Образ Матери в творчестве Коста восходит по генеалогической линии к Задалесской Нана, широко известной в Осетии по одноименному историческому преданию, - но Коста не обязательно должен был сознавать это типологическое родство. Вероятно, указанный мотив сиротства определяется тоже архетипами осетинского сознательного и бессознательного, всегда лелеявшего миф о великих предках. Это присуще всем народам без исключения (возможно, малым и «младописьменным» в большей мере): и тотемизм, и подобие божье являются знаменателями веры в происхождение свыше. У осетин есть, в этом смысле, возможность более реалистического и исторического взгляда: подобно тому, как аланы верили в Нартов, осетины верят в Алан. Осетинское (дигорское) историческое предание «Задалесская Нана» («Задалесская Мать») рассказывает о женщине, воспитавшей целое поколение оставшихся в живых после нашествия врага (Тамерлана) детей - не только спасение «старого», - но в каком-то смысле начало нового народа. Воскрешая эту «мифологему» в условиях нового осетинского времени и в принципах европейского просветительства, критицизма и реализма, Коста, опять-таки, продолжает известную типологическую линию, но и задает ей единственно необходимый и милый национальному вкусу изгиб - и то направление, которое сама история выделит курсивом.
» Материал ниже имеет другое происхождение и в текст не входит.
(** X4: the result never has white space at either end: trimming it again
    changes nothing, and neither its first nor its last code unit is white
    space. *)
Theorem compareLogFiles_trimmed (old : option jsstring) (new : jsstring) :
  trim (compareLogFiles old new) = compareLogFiles old new
  ∧ (∀ c t, compareLogFiles old new = c :: t → isWhiteSpace c = false)
  ∧ (∀ t c, compareLogFiles old new = t ++ [c] → isWhiteSpace c = false).
Proof.
  assert (∃ s, compareLogFiles old new = trim s) as [s Hs].
  { destruct old as [[|c old]|]; [by exists []| |by exists []].
    rewrite compareLogFiles_filter by done. eauto. }
  rewrite Hs. split; [apply trim_idemp|split].
  - intros c t Heq. destruct (trim_head s) as [H|(c' & t' & H & Hc)]; congruence.
  - intros t c Heq. by eapply trim_last.
Qed.

Lemma compareLogFiles_trimmed_witness :
  compareLogFiles (Some (lit "a")) (text [" "; "  b "; ""]%string) = lit "b"
  ∧ isWhiteSpace 98 = false.
Proof.
  split; [reflexivity|].
  destruct (compareLogFiles_trimmed (Some (lit "a")) (text [" "; "  b "; ""]%string))
    as (_ & Hhead & _).
  apply (Hhead 98%N []). reflexivity.
Defined.

(** X5: for a non-empty old snapshot the result is empty exactly when every
    line of the new snapshot is a line of the old one or consists of white
    space only; so a new line of white space alone is never reported. *)
Theorem compareLogFiles_empty_iff (old new : jsstring) :
  old ≠ [] →
  (compareLogFiles (Some old) new = []
   ↔ ∀ line, line ∈ split LF new →
             line ∈ split LF old ∨ Forall (λ c, isWhiteSpace c = true) line).
Proof.
  intros Hne. rewrite compareLogFiles_filter by done.
  rewrite trim_nil, join_whitespace, Forall_forall. split.
  - intros H line Hin.
    destruct (decide (line ∈ split LF old)) as [?|Hnot]; [by left|right].
    apply H. by apply list_elem_of_filter.
  - intros H line Hin. apply list_elem_of_filter in Hin as [Hnot Hin].
    by destruct (H line Hin).
Qed.

Lemma compareLogFiles_empty_iff_witness :
  compareLogFiles (Some (lit "a")) (text ["a"; "  "; ""]%string) = []
  ↔ ∀ line, line ∈ split LF (text ["a"; "  "; ""]%string) →
            line ∈ split LF (lit "a") ∨ Forall (λ c, isWhiteSpace c = true) line.
Proof.
  apply (compareLogFiles_empty_iff (lit "a") (text ["a"; "  "; ""]%string)).
  vm_compute. discriminate.
Defined.

(** ** The configuration *)

(** A name that is no property of [Object.prototype]. *)
Ltac own :=
  match goal with
  | |- ?n ∉ ObjectPrototype =>
      apply (bool_decide_eq_false_1 (n ∈ ObjectPrototype)); vm_compute; reflexivity
  end.

(** The names [getConfig] reads are not inherited by [process.env]. *)
Lemma requiredVars_own name : name ∈ requiredVars → name ∉ ObjectPrototype.
Proof.
  apply (proj1 (Forall_forall (λ n, n ∉ ObjectPrototype) requiredVars)).
  repeat constructor; own.
Qed.

Lemma getEnvString_set env name d v :
  env !! name = Some v → v ≠ [] → getEnvString env name d = inr v.
Proof.
  intros Hl Hv. unfold getEnvString, getEnv, process_env. rewrite Hl.
  destruct v; [done|]. reflexivity.
Qed.

Lemma getEnvString_unset env name d :
  name ∉ ObjectPrototype →
  truthy (ofOption (env !! name)) = false →
  getEnvString env name d
  = match d with
    | Some (c :: v) => inr (c :: v)
    | _ => inl (Error (lit "Please set " ++ name ++ lit "."))
    end.
Proof.
  intros Hown Hl. unfold getEnvString, getEnv. rewrite (process_env_own _ _ Hown).
  destruct (env !! name) as [[|c v]|]; try discriminate Hl;
    destruct d as [[|c' v']|]; reflexivity.
Qed.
Тип горской женщины - суверенный раздел осетинской эстетики. В равной мере и осетинского просвещения, ибо здесь в недрах «народности» теплятся еще и сны матриархата, в том числе навеваемые Нартовской Шатаной. Если, как большое в малом, история поэтического стиля может отразиться в истории эпитета [5, с. 59], то и в широком смысле историю эпической словесной культуры можно разглядеть в типологической истории героя.4 Галерея женских образов в этом смысле всегда особенно выразительна (не в последнюю очередь потому, что в филологии традиционно - а в условиях матриархата подавно - подвизается мужская половина). Есть определенная логика в литературном «дефиле», где последовательно выступают, каждая в неповторимой ипостаси прежде всего женского обаяния, Шатана Нартов, Нана Задалесская, Госама Афхардты, Мать Сирот... Просматри-
вается не только пресловутая демократизация (у Коста - как прежде у Инала Канукова в этнографических очерках - женский вопрос и образ женщины сознается уже как социальный критерий и архетип Просвещения); с чисто литературной точки зрения, возможно, важней заметить, как совершенствуется оптика литературы: она уже позволяет рассмотреть если не микрокосм, то шершавую, щербатую фактуру жизни (как иного женского лица); взгляд не менее лирический, но более внимательный и трезвый.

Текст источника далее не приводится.